The council monitors Fonterra management strategy and provides farmer shareholders with opportunities to learn more about their co-operative. Shareholders are also encouraged to contact their councillors with concerns and issues.
They also report to shareholders quarterly and run initiatives such as the popular Understanding Your Co-operative Programme during which shareholders spend two days learning about the co-operative with presenters from the board, management and council.
The next programme will be in March 2015 and shareholders can apply to participate either through their councillor or the Farm Source magazine.
The longest serving of the Northland councillors is Terence Brocx, who with his wife, Suzanne, milks 650 cows on 162 hectares at Okaihau and 75ha at Ohaeawai, averaging production of about 265,000kgMS annually.
He has been the shareholders' councillor for the Northern Northland ward extending from the Far North down to Whangarei Heads east of the Mangakahia River for six years. Some Waikato or Taranaki wards involve only a few minutes driving for all shareholders to assemble, but meeting the 385 dairy farmers Mr Brocx represents requires long journeys.
"The distances involved are a challenge, needing more effort," he said.
Mr Brocx is on the Shareholders Council performance committee, which is tasked with ensuring the company follows its co-operative principles.
Before Fonterra, dairy farmers could chat to their co-operative chairmen at their local dairy factories.
With the gap between the Fonterra board and suppliers now much wider, the performance committee has an essential role in questioning the company management and board on behalf of farmers.
Mr Brocx said committee members received confidential company information they were unable to disclose, which sometimes made it difficult to convince farmers the directors were getting the right messages from the milking sheds.
Tracey Bryan and her husband, Richard, milk 620 cows on 320ha on the outskirts of Wellsford, averaging production of about 190,000kgMS annually.
Mrs Bryan has been representing the 337 dairy farmers in the Southern Northland ward for the past two years and the work often sees her on the back roads between Mangapai and Auckland. She went to Awarua to speak to 10 farmers recently and followed that up with a similar call to Helensville.
"Council representation takes me along to farm workshops and field days around the ward," she said. "Fonterra holds a few meetings every year and, whenever the directors visit wards, the councillors host meetings."
Together with Ward 3 area manager John Bryant, Mrs Bryan plans to increase understanding of the co-operative by arranging to have more Fonterra speakers addressing farmers in her ward in future.
She is also on the Auckland Council rural advisory panel, getting dairy farmers' view across on waterways policies and other rural issues affecting the supercity.

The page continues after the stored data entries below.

(** * consumer/host.go: the RabbitMQ consumer host

    A shallow embedding of [src/consumer/host.go] and the properties of its
    message pipeline, middleware chain, connection loop, per-queue tasks and
    shutdown.

    Effects are kept explicit.  A piece of Go code that talks to the broker,
    the logger or the clock is a computation in the monad [M]: it emits a
    trace of [Event]s, in program order, and ends either normally, in a panic
    that is still unwinding, or with the process gone ([os.Exit]).  What the
    outside world answers (dial results, channel acquisition, notifications)
    is passed in as an argument.  Goroutines are modelled one step at a time
    between two blocking points, over the shared [RabbitHost] state. *)

From stdpp Require Import base option list strings gmap fin_maps.
From Stdlib Require Import ZArith.

Local Open Scope string_scope.
Local Open Scope list_scope.

(** ** Values of the Go program *)

(** A Go [error] value: the [*errors.errorString] made by [errors.New], or a
    value of another dynamic type, of which only the type's name and the text
    of [Error()] matter here. *)
Inductive error : Type :=
| errorString (s : string)
| customError (dynamic_type : string) (text : string).

Definition errors_New (text : string) : error := errorString text.

Definition Error (e : error) : string :=
  match e with
  | errorString s => s
  | customError _ text => text
  end.

(** The value carried by a panic, as the type switch of [panicHandler] sees
    it.  A panic value is a non-nil interface value: since Go 1.21
    [panic(nil)] reaches [recover] as a [*runtime.PanicNilError], which is
    an [error]. *)
Inductive PanicValue : Type :=
| PString (t : string)
| PError (t : error)
| POther (description : string).

(** The runtime error of calling a nil function value. *)
Definition nil_dereference : PanicValue :=
  PError (customError "runtime.Error"
            "invalid memory address or nil pointer dereference").

(** [context.Context], of which the host only passes values along. *)
Inductive context_Context : Type :=
| context_Background
| context_WithValue (key val : string) (parent : context_Context).

(** [amqp.Delivery]: the fields the host reads. *)
Record amqp_Delivery : Type := mkDelivery {
  RoutingKey : string;
  CorrelationId : string;
  DeliveryTag : N;
  Body : string
}.

(** Handles of broker objects. *)
Record amqp_Channel : Type := mkChannel { channel_id : nat }.
Record amqp_Connection : Type := mkConnection { connection_id : nat }.

#[export] Instance amqp_Channel_eq_dec : EqDecision amqp_Channel.
Proof. solve_decision. Defined.

(** Modelled from the spec: [ConsumerConfig] is declared in a file of the
    package that is not at hand; the spec gives it a name, an exclusivity
    flag, a no-wait flag, extra arguments and a dead-letter flag, read through
    the accessors the host calls. *)
Record ConsumerConfig : Type := mkConsumerConfig {
  Name : string;
  Exclusive : bool;
  NoWait : bool;
  Args : list (string * string);
  HasDeadletter : bool
}.

Definition GetName (cfg : ConsumerConfig) : string := Name cfg.
Definition GetExclusive (cfg : ConsumerConfig) : bool := Exclusive cfg.
Definition GetNoWait (cfg : ConsumerConfig) : bool := NoWait cfg.
Definition GetHasDeadletter (cfg : ConsumerConfig) : bool := HasDeadletter cfg.

(** [&ConsumerConfig{}]: every field at its zero value. *)
Definition empty_ConsumerConfig : ConsumerConfig :=
  mkConsumerConfig "" false false [] false.

(** ** Events and the effect monad *)

Inductive Level : Type := DebugLevel | InfoLevel | ErrorLevel | FatalLevel.

Inductive LogArg : Type :=
| LString (s : string)
| LError (e : error)
| LStack.                         (* the bytes of [debug.Stack()] *)

(** The goroutines [Run] starts, by what they close over. *)
Inductive Task : Type :=
| QueueTask (key : string) (cfg : ConsumerConfig)
| ConsumeTask (key : string) (cfg : ConsumerConfig)
| DeadLetterTask (key : string) (cfg : ConsumerConfig).

Inductive Event : Type :=
| Ack (tag : N) (multiple : bool)
| Nack (tag : N) (multiple requeue : bool)
| Logf (lvl : Level) (format : string) (args : list LogArg)
| Logp (lvl : Level) (args : list LogArg)
| Sleep (milliseconds : Z)
| Dial (address : string)
| OpenChannel
| CloseChannel (ch : amqp_Channel)
| CloseConnection
| BuildQueue (key exchange_name : string) (ch : amqp_Channel)
| BuildDeadletterQueue (key exchange_name : string) (ch : amqp_Channel)
| Consume (queue consumer : string) (autoAck exclusive noLocal noWait : bool)
| Go (t : Task).

Inductive Res (A : Type) : Type :=
| Normal (a : A)
| Panicked (v : PanicValue)
| Exited (code : Z).
Arguments Normal {A} a.
Arguments Panicked {A} v.
Arguments Exited {A} code.

Definition M (A : Type) : Type := (list Event * Res A)%type.

Definition ret {A} (a : A) : M A := ([], Normal a).

Definition bind {A B} (m : M A) (k : A -> M B) : M B :=
  match m with
  | (evs, Normal a) => let '(evs', r) := k a in (evs ++ evs', r)
  | (evs, Panicked v) => (evs, Panicked v)
  | (evs, Exited code) => (evs, Exited code)
  end.

Notation "x <<- m ;; k" := (bind m (fun x => k))
  (at level 100, m at next level, right associativity).
Notation "m ;;; k" := (bind m (fun _ => k))
  (at level 100, right associativity).

Definition emit (e : Event) : M unit := ([e], Normal tt).
Definition panic {A} (v : PanicValue) : M A := ([], Panicked v).
Definition lift {A} (r : Res A) : M A := ([], r).

Definition trace {A} (m : M A) : list Event := fst m.
Definition result {A} (m : M A) : Res A := snd m.

(** A function whose only deferred call is [func() { r := recover(); ... }()]:
    the deferred function runs when the body returns and when it panics, and
    since it calls [recover] the panic stops there.  [os.Exit] runs no
    deferred call. *)
Definition defer_recover (deferred : option PanicValue -> M unit)
    (body : M unit) : M unit :=
  match body with
  | (evs, Normal _) => let '(evs', r) := deferred None in (evs ++ evs', r)
  | (evs, Panicked v) => let '(evs', r) := deferred (Some v) in (evs ++ evs', r)
  | (evs, Exited code) => (evs, Exited code)
  end.

Fixpoint for_range {A} (xs : list A) (body : A -> M unit) : M unit :=
  match xs with
  | [] => ret tt
  | x :: rest => body x ;;; for_range rest body
  end.

(** logrus *)
Definition log_Debugf (format : string) (args : list LogArg) : M unit :=
  emit (Logf DebugLevel format args).
Definition log_Infof (format : string) (args : list LogArg) : M unit :=
  emit (Logf InfoLevel format args).
Definition log_Errorf (format : string) (args : list LogArg) : M unit :=
  emit (Logf ErrorLevel format args).
Definition log_Error (args : list LogArg) : M unit :=
  emit (Logp ErrorLevel args).
(** [log.Fatal] logs and then calls [os.Exit(1)]. *)
Definition log_Fatal {A} (args : list LogArg) : M A :=
  ([Logp FatalLevel args], Exited 1%Z).

(** [d.Ack(multiple)] and [d.Nack(multiple, requeue)]; the host drops the
    error they return. *)
Definition Delivery_Ack (d : amqp_Delivery) (multiple : bool) : M unit :=
  emit (Ack (DeliveryTag d) multiple).
Definition Delivery_Nack (d : amqp_Delivery) (multiple requeue : bool) : M unit :=
  emit (Nack (DeliveryTag d) multiple requeue).

(** ** Handlers *)

Definition HandlerFunc : Type := context_Context -> amqp_Delivery -> M unit.
Definition KeyHandlerFunc : Type :=
  context_Context -> amqp_Delivery -> M (option error).
Definition HostMiddleware : Type := HandlerFunc -> HandlerFunc.

(** The type switch of [panicHandler]. *)
Definition recovered_error (r : PanicValue) : error :=
  match r with
  | PString t => errors_New t
  | PError t => t
  | POther _ => errors_New "unknown error"
  end.

Definition panicHandler (h : HandlerFunc) : HandlerFunc :=
  fun ctx d =>
    defer_recover
      (fun r =>
         match r with
         | Some r =>
             let err := recovered_error r in
             log_Errorf "panic handler recovered from unexpected panic, error: %s"
               [LError err] ;;;
             log_Debugf "stack: %s" [LStack] ;;;
             Delivery_Nack d false false
         | None => ret tt
         end)
      (h ctx d).

Definition errorHandler (h : KeyHandlerFunc) : HandlerFunc :=
  fun ctx d =>
    err <<- h ctx d ;;
    match err with
    | Some err =>
        log_Infof "error sending message with key %s and correlationid %v. Error: %s"
          [LString (RoutingKey d); LString (CorrelationId d); LString (Error err)] ;;;
        Delivery_Nack d false false
    | None => Delivery_Ack d false
    end.

(** ** Slices

    A Go slice is a window on a backing array: [arr] is the array from the
    slice's first element to the array's end, so [cap] is its length, and
    [len] says how much of it the slice shows.  A function value may be nil,
    so a slice of middleware holds [option HostMiddleware]. *)

Record slice (T : Type) : Type := mkSlice { arr : list T; len : nat }.
Arguments mkSlice {T} arr len.
Arguments arr {T} s.
Arguments len {T} s.

(** The capacity [append] gives the new array when the old one is too
    small, as [runtime.growslice] computes it in Go 1.22 on a 64-bit platform
    for a slice of function values, which are one pointer, 8 bytes, each.  [nextslicecap] picks the capacity to ask for: the length needed
    when that is more than twice the old capacity; else twice the old
    capacity when that is below 256; else the old capacity grown by a quarter
    of itself plus 192 until it is enough.  The allocator then rounds the
    bytes asked for up to a size class ([roundupsize]), and the capacity is
    what fits in the block: an append of 5 functions to a nil slice asks for
    40 bytes, gets 48, and the capacity is 6. *)
Definition class_to_size : list N :=
  [8; 16; 24; 32; 48; 64; 80; 96; 112; 128; 144; 160; 176; 192; 208; 224;
   240; 256; 288; 320; 352; 384; 416; 448; 480; 512; 576; 640; 704; 768; 896;
   1024; 1152; 1280; 1408; 1536; 1792; 2048; 2304; 2688; 3072; 3200; 3456;
   4096; 4864; 5120; 5376; 6144; 6528; 6784; 6912; 8192; 9472; 9728; 10240;
   10880; 12288; 13568; 14336; 16384; 18432; 19072; 20480; 21760; 24576;
   27264; 28672; 32768]%N.

(** [roundupsize(size, noscan)] for a block that holds pointers ([noscan]
    false): a block of more than 512 bytes carries a header of 8 bytes, which
    is taken off what the class gives; a block that is no small object is
    rounded up to whole pages of 8192 bytes. *)
Definition roundupsize (size : N) : N :=
  if (size <=? 32768 - 8)%N then
    let reqSize := if (512 <? size)%N then (size + 8)%N else size in
    match List.find (fun class => (reqSize <=? class)%N) class_to_size with
    | Some class => (class - (reqSize - size))%N
    | None => size
    end
  else ((size + 8191) / 8192 * 8192)%N.

(** The loop of [nextslicecap] for an old capacity of 256 or more. *)
Fixpoint grow_by_quarters (fuel : nat) (newcap newLen : N) : N :=
  match fuel with
  | O => newcap
  | S fuel =>
      let newcap := (newcap + (newcap + 3 * 256) / 4)%N in
      if (newLen <=? newcap)%N then newcap
      else grow_by_quarters fuel newcap newLen
  end.

Definition nextslicecap (newLen oldCap : N) : N :=
  let doublecap := (oldCap + oldCap)%N in
  if (doublecap <? newLen)%N then newLen
  else if (oldCap <? 256)%N then doublecap
  else grow_by_quarters (N.to_nat newLen) oldCap newLen.

Definition growslice_cap (oldcap needed : nat) : nat :=
  N.to_nat (roundupsize (nextslicecap (N.of_nat needed) (N.of_nat oldcap) * 8) / 8).

Section slices.
Context {T : Type}.

Definition cap (s : slice T) : nat := length (arr s).

Definition slice_wf (s : slice T) : Prop := len s <= cap s.

Definition nil_slice : slice T := mkSlice [] 0.

(** [s[i]]; [None] is the panic when [i] is not below [len(s)]. *)
Definition index (s : slice T) (i : nat) : option T :=
  if decide (i < len s) then arr s !! i else None.

(** [s[low:high]]; [None] is the panic unless [low <= high <= cap(s)]. *)
Definition reslice (s : slice T) (low high : nat) : option (slice T) :=
  if decide (low <= high <= cap s)
  then Some (mkSlice (drop low (arr s)) (high - low))
  else None.

(** [append(s, xs...)]: in place when the capacity allows it, else into a
    new array whose spare elements are the zero value. *)
Definition append (zero : T) (s : slice T) (xs : list T) : slice T :=
  let needed := len s + length xs in
  if decide (needed <= cap s)
  then mkSlice (take (len s) (arr s) ++ xs ++ drop needed (arr s)) needed
  else mkSlice (take (len s) (arr s) ++ xs
                  ++ replicate (growslice_cap (cap s) needed - needed) zero)
               needed.
End slices.

Definition MiddlewareList : Type := slice (option HostMiddleware).

(** Calling a function value. *)
Definition call (m0 : option HostMiddleware) (inner : HandlerFunc)
    : Res HandlerFunc :=
  match m0 with
  | Some mw => Normal (mw inner)
  | None => Panicked nil_dereference
  end.

Definition res_bind {A B} (r : Res A) (k : A -> Res B) : Res B :=
  match r with
  | Normal a => k a
  | Panicked v => Panicked v
  | Exited code => Exited code
  end.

Penny Smart was elected to represent the Northern Wairoa ward last year.
When this ward was absorbed by the other three Northland wards during boundary changes in August, she contested the Central Northland ward in recent elections, beating Alex Wright who had represented the ward since 2012.
Ms Smart and her husband, Hal Harding, use a predominantly biological system to milk 800 cows near Dargaville, producing about 345,000kgMS last season.
There is an expectation each of 35 shareholder councillors around the country will take the views of farmers they represent to the full council and Ms Smart is committed to engaging with each of the about 400 shareholders in her ward at least once a year.
She attends farm workshops and discussion days, phones them, and has ward dinners, probably at Whangarei and Dargaville, on her drawing board for next year.
Ms Smart is also a member of the Northland Dairy Development Trust, which is keen to be first contact for anyone wanting help to apply for research funding. The trust is involved in the Northland Agricultural Research Farm and Dairy NZ Partners Farms projects.